• _ASSIGNMENT_
From the line containing "by destruct l." down to the line containing "t + 1)) Hwf" in the records below, reproduce every line exactly, ends included, and omit all others.

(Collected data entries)
- - - - -

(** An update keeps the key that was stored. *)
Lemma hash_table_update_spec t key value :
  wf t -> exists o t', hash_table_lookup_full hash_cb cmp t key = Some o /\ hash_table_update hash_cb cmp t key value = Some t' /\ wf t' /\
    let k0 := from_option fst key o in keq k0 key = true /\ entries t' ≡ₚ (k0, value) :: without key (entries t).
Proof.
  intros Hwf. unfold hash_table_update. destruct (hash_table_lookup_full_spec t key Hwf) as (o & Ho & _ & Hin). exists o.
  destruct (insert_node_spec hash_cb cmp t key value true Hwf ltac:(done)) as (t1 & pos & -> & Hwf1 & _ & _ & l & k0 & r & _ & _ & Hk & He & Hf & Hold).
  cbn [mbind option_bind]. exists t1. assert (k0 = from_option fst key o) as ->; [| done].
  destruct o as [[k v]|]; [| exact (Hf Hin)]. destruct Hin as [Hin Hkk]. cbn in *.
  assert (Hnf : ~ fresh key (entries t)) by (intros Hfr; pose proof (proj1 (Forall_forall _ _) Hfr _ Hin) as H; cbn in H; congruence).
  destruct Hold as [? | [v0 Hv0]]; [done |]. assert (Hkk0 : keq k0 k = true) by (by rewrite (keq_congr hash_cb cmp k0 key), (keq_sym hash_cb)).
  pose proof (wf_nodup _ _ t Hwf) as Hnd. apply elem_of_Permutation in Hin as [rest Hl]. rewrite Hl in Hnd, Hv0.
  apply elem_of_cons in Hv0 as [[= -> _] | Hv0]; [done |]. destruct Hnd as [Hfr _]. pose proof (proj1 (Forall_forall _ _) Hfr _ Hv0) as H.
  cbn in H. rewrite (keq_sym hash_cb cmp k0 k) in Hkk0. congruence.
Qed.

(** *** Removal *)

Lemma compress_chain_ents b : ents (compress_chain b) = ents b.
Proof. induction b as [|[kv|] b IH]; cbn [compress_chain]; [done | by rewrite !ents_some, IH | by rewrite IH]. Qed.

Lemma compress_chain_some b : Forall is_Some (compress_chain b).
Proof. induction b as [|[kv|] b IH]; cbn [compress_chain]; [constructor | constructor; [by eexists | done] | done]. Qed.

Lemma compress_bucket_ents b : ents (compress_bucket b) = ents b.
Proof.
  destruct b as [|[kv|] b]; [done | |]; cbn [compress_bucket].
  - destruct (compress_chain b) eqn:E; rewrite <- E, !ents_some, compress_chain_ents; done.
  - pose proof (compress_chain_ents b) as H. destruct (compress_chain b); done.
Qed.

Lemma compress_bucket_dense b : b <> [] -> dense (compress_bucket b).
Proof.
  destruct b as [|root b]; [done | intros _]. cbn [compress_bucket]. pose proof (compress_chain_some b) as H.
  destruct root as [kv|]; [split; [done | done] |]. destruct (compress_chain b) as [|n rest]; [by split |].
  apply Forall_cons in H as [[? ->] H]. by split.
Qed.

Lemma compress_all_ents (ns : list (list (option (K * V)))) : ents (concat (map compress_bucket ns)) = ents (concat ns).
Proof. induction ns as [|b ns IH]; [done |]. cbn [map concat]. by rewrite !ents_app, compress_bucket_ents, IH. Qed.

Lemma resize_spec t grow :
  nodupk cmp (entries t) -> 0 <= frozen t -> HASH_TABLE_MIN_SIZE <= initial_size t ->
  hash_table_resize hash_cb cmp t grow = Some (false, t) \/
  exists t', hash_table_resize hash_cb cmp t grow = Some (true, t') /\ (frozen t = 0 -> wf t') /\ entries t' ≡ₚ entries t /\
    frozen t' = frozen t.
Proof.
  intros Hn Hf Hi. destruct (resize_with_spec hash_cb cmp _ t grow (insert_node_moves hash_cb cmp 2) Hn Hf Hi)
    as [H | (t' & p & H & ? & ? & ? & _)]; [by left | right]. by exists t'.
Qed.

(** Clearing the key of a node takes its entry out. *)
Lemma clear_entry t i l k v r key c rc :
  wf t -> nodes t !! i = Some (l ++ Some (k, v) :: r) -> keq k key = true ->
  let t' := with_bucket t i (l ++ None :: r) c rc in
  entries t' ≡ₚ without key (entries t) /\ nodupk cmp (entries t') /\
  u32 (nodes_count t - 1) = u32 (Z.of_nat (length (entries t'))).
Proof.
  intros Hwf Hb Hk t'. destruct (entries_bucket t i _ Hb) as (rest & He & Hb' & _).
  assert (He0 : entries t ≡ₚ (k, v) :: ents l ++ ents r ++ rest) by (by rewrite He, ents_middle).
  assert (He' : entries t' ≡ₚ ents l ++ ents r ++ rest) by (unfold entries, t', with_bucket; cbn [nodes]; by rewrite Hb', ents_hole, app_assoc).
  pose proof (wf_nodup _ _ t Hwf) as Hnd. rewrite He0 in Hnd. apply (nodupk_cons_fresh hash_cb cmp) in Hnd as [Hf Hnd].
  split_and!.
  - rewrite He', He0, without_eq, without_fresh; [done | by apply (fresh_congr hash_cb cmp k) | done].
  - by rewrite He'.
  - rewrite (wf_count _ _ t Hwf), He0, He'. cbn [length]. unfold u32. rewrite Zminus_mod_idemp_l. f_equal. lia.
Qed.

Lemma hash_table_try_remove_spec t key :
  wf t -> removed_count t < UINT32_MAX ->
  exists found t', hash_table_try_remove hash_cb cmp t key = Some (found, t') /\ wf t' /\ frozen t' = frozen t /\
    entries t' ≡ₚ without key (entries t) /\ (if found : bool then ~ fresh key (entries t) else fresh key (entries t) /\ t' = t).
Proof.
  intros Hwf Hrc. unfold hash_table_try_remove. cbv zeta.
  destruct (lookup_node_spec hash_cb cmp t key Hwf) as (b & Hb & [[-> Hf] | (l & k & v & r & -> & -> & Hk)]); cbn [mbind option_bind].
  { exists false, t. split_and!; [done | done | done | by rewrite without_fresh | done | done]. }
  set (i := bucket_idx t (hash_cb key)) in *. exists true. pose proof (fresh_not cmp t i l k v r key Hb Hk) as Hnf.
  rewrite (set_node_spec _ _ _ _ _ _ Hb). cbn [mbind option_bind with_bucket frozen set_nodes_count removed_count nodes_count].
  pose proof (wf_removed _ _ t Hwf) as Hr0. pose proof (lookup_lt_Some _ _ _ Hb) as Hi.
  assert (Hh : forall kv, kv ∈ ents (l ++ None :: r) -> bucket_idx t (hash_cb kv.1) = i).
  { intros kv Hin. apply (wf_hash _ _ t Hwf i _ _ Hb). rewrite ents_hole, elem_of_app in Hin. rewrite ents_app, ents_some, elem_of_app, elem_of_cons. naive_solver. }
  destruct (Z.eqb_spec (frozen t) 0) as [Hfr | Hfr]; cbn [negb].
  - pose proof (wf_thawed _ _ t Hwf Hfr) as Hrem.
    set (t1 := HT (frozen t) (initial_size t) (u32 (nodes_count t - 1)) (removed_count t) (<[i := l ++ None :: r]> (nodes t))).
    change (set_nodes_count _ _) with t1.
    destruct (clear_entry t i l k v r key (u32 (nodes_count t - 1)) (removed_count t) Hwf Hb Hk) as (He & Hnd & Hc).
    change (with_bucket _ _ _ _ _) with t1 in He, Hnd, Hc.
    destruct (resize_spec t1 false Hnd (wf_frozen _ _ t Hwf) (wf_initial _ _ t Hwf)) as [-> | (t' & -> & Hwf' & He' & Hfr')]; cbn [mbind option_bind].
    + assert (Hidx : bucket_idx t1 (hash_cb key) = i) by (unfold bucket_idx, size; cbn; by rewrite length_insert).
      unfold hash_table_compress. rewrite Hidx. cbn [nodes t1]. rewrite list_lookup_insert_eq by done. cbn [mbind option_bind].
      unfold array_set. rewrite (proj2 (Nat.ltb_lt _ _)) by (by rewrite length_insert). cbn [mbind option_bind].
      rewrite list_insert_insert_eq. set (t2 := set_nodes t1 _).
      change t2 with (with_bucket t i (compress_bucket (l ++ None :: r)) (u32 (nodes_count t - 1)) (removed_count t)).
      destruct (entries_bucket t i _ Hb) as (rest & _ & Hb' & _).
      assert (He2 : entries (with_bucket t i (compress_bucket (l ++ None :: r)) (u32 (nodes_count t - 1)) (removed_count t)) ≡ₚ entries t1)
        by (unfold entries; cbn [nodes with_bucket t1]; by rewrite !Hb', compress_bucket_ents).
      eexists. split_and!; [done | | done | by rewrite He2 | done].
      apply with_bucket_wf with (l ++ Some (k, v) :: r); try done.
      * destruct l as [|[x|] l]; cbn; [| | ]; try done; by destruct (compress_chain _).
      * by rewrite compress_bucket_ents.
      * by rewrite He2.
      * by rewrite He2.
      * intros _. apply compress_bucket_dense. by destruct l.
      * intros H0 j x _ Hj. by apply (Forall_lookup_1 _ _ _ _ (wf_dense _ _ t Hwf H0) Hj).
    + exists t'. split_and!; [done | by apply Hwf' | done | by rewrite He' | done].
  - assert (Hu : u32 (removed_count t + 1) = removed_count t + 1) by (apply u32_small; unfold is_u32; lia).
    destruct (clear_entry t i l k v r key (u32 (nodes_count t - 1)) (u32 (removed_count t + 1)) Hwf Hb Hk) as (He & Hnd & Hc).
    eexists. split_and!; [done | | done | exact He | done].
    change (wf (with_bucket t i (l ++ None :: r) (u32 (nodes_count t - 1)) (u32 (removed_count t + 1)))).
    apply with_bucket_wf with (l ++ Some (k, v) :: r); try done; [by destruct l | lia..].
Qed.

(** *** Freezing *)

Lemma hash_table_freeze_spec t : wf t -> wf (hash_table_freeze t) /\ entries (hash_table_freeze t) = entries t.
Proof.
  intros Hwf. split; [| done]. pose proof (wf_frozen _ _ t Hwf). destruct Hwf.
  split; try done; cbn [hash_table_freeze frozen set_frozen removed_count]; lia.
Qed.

- - - - -

• _RESPONSE TO THE EXERCISE_
      * intros _. apply compress_bucket_dense. by destruct l.
      * intros H0 j x _ Hj. by apply (Forall_lookup_1 _ _ _ _ (wf_dense _ _ t Hwf H0) Hj).
    + exists t'. split_and!; [done | by apply Hwf' | done | by rewrite He' | done].
  - assert (Hu : u32 (removed_count t + 1) = removed_count t + 1) by (apply u32_small; unfold is_u32; lia).
    destruct (clear_entry t i l k v r key (u32 (nodes_count t - 1)) (u32 (removed_count t + 1)) Hwf Hb Hk) as (He & Hnd & Hc).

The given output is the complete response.